Sunday, July 15, 2007

More optimism for String Theory

After watching this week's episode of Science Saturday on Bloggingheads, I've decided to give String theory some credit. This week they had George Johnson with Sean Carroll, who writes on a very popular blog known as Cosmic Variance. In this week's episode, Sean Carroll does a pretty good job at addressing some of the arguments against String Theory. Including the arguments that String theory makes no predictions, and the near-monopoly String theory holds on resources such as faculty positions and research grants. (Note: Some material may have also been used from Carroll's critique of The Trouble with Physics, or Joe Polchinski's review of the two anti-string-theory books.)

Apparently, the reason string theorists have been having trouble making predictions because string theory is literally a "twenty-first century theory revealed in the twentieth century". As most people who studied the history of String theory know, String theory wasn't the work of long, gradual work to derive, but rather a "Eureka"-type birth. Instead of dredging through years of trial and error, physicists managed to shoot up to it. Now, the problem is that while our theory is advanced and futuristic, our technology is still stuck in the late-twentieth /early-twenty-first century. Until our technology advances enough, the only thing String theorists have are hard mathematical models and working further on understanding String theory. I buy this. Although String theorists may not exactly be making technologically feasible predictions yet, as Smolin admits, "No one disputes that a lot of good mathematics has come out of string theory and that our understanding of some gauge theories has been deepened" (pg 177). So, I guess that while String theorists churn out useful work and are still working on and expanding String theory, we could spare them the absolute need for experimental evidence. The way I see it, as long as String theory is still being studied, there's the possibility of someone finding some technologically-feasible, if indirect, method of confirming or refuting String theory.

As for the monopoly on resources, Sean Carroll's position is (I believe) that's a pity. But unfortunately, university politics make it difficult for non-string-theorists to find a position in theoretical physics. It would be ideal for there to be a diversity of theories that are worked on, but that's not the way things go. University administrators do not want to take a chance of hiring unorthodox or different people and are very risk-averse when it comes to this. However, Carroll admits that if an alternative theory were to be as promising as String theory, this would probably change; however, he believes that the theory Smolin advances, loop quantum gravity, does not offer anything String theory already offers. Until another theory steps up to explain more than String Theory does, non-string-theorists would have to put up with their minority position. I hope I summarized Carroll's position accurately.

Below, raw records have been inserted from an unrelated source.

(** * Device domains: the unification engine of the device planner

    A shallow embedding of [src/relay/transforms/device_domains.cc]
    (class [DeviceDomains]) and the properties of its union-find solver,
    domain factory, collapse operator, defaulting pass and diagnostics.

    Pointers ([DeviceDomainPtr], a [std::shared_ptr<DeviceDomain>]) are
    indices into an arena of immutable [DeviceDomain] records; pointer
    equality of the source is index equality here, and [nullptr] is [None].
    A failed [ICHECK] or [LOG(FATAL)] is the outcome [Fatal]; a loop or a
    recursion of the source that does not return is [OutOfFuel]. *)

From stdpp Require Import gmap strings list fin_maps pretty.

(** ** External collaborators *)

(** Relay types, as far as the planner looks at them: [type.as<FuncTypeNode>()]
    succeeds on [FuncType] only. *)
#[local] Unset Elimination Schemes.
Inductive Ty : Type :=
  | FuncType (arg_types : list Ty) (ret_type : Ty)
  | OtherType (tag : nat).
#[local] Set Elimination Schemes.

(** Modelled from the spec: the device-scope lattice [SEScope] is declared
    outside this file; the planner consumes exactly these capabilities
    (section 6 of the specification). *)
Class SEScopeOps (SEScope : Type) `{Countable SEScope} := {
  scope_IsFullyConstrained : SEScope → bool;
  scope_IsFullyUnconstrained : SEScope → bool;
  scope_FullyUnconstrained : SEScope;
  scope_Join : SEScope → SEScope → option SEScope;
  scope_Default : SEScope → SEScope → SEScope;
  scope_text : SEScope → string;
}.

(** Modelled from the spec: the compilation configuration supplies the host
    scope and the canonical representative of a scope. *)
Record CompilationConfig (SEScope : Type) := {
  host_se_scope : SEScope;
  CanonicalSEScope : SEScope → SEScope;
}.
Arguments host_se_scope {_} _.
Arguments CanonicalSEScope {_} _ _.

(** Expressions and calls, as far as the planner looks at them.  An
    expression has an identity (its address, the key of the caches) and a
    checked type; [callee_kind] records what [call->op] is compared with and
    tested for in [DomainForCallee]. *)
Inductive callee_kind : Type :=
  | alloc_storage_op | alloc_tensor_op | shape_of_op | invoke_tvm_op
  | reshape_tensor_op
  | OpNode          (* any other primitive operator *)
  | ConstructorNode
  | OtherNode.

Record Expr : Type := {
  expr_id : nat;
  checked_type : Ty;
  kind : callee_kind;
}.

(** Modelled from the spec: the results of [GetOnDeviceProps],
    [GetDeviceCopyProps] and [GetCallLoweredProps] and the attributes of an
    [alloc_storage] call are read off the call; [None] stands for a
    [body]/[lowered_func] that is not defined. *)
Record Call (SEScope : Type) : Type := {
  call_id : nat;
  op : Expr;
  args : list Expr;
  call_checked_type : Ty;
  on_device_props : option (Expr * SEScope * bool);
  device_copy_props : option (Expr * SEScope * SEScope);
  call_lowered_props : option Expr;
  alloc_storage_attrs : option SEScope;
}.
Arguments call_id {_} _.
Arguments op {_} _.
Arguments args {_} _.
Arguments call_checked_type {_} _.
Arguments on_device_props {_} _.
Arguments device_copy_props {_} _.
Arguments call_lowered_props {_} _.
Arguments alloc_storage_attrs {_} _.

(** ** Outcomes and the state monad of the class *)

Inductive result (A : Type) : Type :=
  | Ok (a : A)
  | Fatal
  | OutOfFuel.
Arguments Ok {A} a.
Arguments Fatal {A}.
Arguments OutOfFuel {A}.

Abbreviation ptr := nat (only parsing).

(** ** Chains of the equivalence table *)

(** [chain t n p r]: following the entries of [t] from [p] reaches, after
    [n] steps, the domain [r], which has no entry. *)
Inductive chain (t : gmap nat nat) : nat → nat → nat → Prop :=
  | chain_root p : t !! p = None → chain t 0 p p
  | chain_step n p q r : t !! p = Some q → chain t n q r → chain t (S n) p r.

Definition root_of (t : gmap nat nat) (p r : nat) : Prop := ∃ n, chain t n p r.

(** The invariant of the specification: from any domain the chain ends at
    a root. *)
Definition acyclic (t : gmap nat nat) : Prop := ∀ p, ∃ r, root_of t p r.

Definition same_class (t : gmap nat nat) (x y : nat) : Prop :=
  ∃ r, root_of t x r ∧ root_of t y r.


Section Domains.

Context {SEScope : Type} `{SEScopeOps SEScope}.
Variable config_ : CompilationConfig SEScope.

(** Modelled from the spec: the [DeviceDomain] record of [device_domains.h].
    A domain is first-order when [args_and_result_] is empty and then carries
    [se_scope_]; otherwise it is higher-order, parameters first, result last. *)
Record DeviceDomain : Type := {
  se_scope_ : SEScope;
  args_and_result_ : list ptr;
}.

Definition is_higher_order (d : DeviceDomain) : bool :=
  negb (bool_decide (args_and_result_ d = [])).

(** The members of [DeviceDomains]; [arena] is the set of [DeviceDomain]
    objects allocated so far, addressed by index. *)
Record DeviceDomains : Type := {
  arena : list DeviceDomain;
  host_domain_ : ptr;
  domain_to_equiv_ : gmap ptr ptr;
  fully_constrained_se_scope_to_domain_ : gmap SEScope ptr;
  expr_to_domain_ : gmap nat ptr;
  call_to_callee_domain_ : gmap nat ptr;
}.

Now, the thing that really bothers me about String theory was brought up by Peter Woit. It's the gigantic zoo of elementary particles which were predicted but not observed by String theory. Namely that String theory (if I remember) needs a property called supersymmetry, which states that for every boson there's a fermion and for every fermion there's a boson. This basically doubles the size of the number of elementary particles. Now, I may be a little behind on the times, but the explanation I heard was that there was a symmetry-breaking which caused the super-particles to be much more massive and thus, undetectable by our current accelerators. Now that, I don't buy. It seems a bit too convenient. If anyone knows of a better explanation for this problem, I'd gladly hear it.